====== Data ======

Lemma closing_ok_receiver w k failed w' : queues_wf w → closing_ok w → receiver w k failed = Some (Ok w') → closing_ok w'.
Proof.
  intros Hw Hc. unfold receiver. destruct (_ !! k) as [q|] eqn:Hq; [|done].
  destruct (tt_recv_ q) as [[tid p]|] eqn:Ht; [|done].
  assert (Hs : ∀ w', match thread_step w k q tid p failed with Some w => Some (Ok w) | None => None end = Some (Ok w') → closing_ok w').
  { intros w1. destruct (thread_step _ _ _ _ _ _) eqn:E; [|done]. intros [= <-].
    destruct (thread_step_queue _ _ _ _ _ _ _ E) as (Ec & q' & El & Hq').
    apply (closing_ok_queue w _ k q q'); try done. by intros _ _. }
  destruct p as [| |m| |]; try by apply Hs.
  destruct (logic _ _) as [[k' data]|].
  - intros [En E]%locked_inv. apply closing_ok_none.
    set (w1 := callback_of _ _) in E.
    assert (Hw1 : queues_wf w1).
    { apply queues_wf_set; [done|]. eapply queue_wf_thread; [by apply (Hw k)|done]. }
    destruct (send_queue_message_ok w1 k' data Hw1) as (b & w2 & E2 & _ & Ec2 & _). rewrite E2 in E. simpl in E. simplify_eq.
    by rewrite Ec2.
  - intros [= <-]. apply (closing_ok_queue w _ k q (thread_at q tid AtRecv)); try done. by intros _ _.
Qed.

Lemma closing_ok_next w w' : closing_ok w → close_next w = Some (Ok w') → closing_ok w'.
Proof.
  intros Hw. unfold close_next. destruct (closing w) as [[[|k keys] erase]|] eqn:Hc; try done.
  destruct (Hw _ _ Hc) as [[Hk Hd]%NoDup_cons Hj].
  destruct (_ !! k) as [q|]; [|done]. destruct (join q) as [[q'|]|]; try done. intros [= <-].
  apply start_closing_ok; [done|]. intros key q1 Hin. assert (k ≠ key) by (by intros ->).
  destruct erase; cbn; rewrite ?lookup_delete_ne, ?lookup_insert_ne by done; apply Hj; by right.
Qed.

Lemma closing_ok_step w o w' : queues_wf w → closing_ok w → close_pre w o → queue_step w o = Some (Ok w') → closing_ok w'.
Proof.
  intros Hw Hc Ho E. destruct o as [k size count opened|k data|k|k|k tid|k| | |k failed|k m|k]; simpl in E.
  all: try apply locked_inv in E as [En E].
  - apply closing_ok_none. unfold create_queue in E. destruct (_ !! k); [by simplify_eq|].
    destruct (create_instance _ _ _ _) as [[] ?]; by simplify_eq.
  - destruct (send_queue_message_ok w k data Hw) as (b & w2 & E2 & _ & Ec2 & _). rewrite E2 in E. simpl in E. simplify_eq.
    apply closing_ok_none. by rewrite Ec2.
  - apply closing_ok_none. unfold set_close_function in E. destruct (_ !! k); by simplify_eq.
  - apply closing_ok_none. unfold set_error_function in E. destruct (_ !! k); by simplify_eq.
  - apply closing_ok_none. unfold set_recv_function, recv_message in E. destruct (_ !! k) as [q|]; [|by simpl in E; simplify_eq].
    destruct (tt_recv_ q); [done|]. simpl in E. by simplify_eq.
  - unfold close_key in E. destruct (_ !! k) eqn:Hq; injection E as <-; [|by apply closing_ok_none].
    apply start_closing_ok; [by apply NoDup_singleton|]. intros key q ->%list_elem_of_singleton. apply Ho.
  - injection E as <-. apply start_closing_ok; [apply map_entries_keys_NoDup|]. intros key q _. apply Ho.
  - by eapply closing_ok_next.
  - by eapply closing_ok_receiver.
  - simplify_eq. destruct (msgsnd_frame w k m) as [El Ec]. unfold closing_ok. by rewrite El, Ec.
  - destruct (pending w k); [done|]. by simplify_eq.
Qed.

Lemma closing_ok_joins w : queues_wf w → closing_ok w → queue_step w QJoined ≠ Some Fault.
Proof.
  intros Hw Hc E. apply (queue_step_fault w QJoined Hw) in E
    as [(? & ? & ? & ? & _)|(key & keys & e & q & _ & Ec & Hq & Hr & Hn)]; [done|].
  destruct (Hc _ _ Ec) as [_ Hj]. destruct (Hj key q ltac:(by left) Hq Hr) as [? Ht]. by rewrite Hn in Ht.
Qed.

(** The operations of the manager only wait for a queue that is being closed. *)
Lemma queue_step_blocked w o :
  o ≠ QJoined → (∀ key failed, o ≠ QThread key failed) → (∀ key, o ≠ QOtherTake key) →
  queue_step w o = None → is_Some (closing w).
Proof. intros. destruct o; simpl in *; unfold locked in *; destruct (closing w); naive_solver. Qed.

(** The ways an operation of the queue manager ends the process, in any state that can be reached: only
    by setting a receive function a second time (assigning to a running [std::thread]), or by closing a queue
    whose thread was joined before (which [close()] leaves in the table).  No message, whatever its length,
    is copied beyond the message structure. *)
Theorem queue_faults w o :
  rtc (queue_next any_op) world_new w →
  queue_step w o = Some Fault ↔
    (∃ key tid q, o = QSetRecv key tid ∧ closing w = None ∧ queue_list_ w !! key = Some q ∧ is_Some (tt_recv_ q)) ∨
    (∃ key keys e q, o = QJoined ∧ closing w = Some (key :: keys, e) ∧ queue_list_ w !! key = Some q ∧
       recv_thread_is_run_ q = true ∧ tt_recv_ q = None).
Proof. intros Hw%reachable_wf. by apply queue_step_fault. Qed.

======

Stop at the line containing "[|done]. intros [= <-].". Please print exactly every line before it from the start of the records, plus that line itself, and nothing else.

=== Problem solution ===
Lemma closing_ok_receiver w k failed w' : queues_wf w → closing_ok w → receiver w k failed = Some (Ok w') → closing_ok w'.
Proof.
  intros Hw Hc. unfold receiver. destruct (_ !! k) as [q|] eqn:Hq; [|done].
  destruct (tt_recv_ q) as [[tid p]|] eqn:Ht; [|done].
  assert (Hs : ∀ w', match thread_step w k q tid p failed with Some w => Some (Ok w) | None => None end = Some (Ok w') → closing_ok w').
  { intros w1. destruct (thread_step _ _ _ _ _ _) eqn:E; [|done]. intros [= <-].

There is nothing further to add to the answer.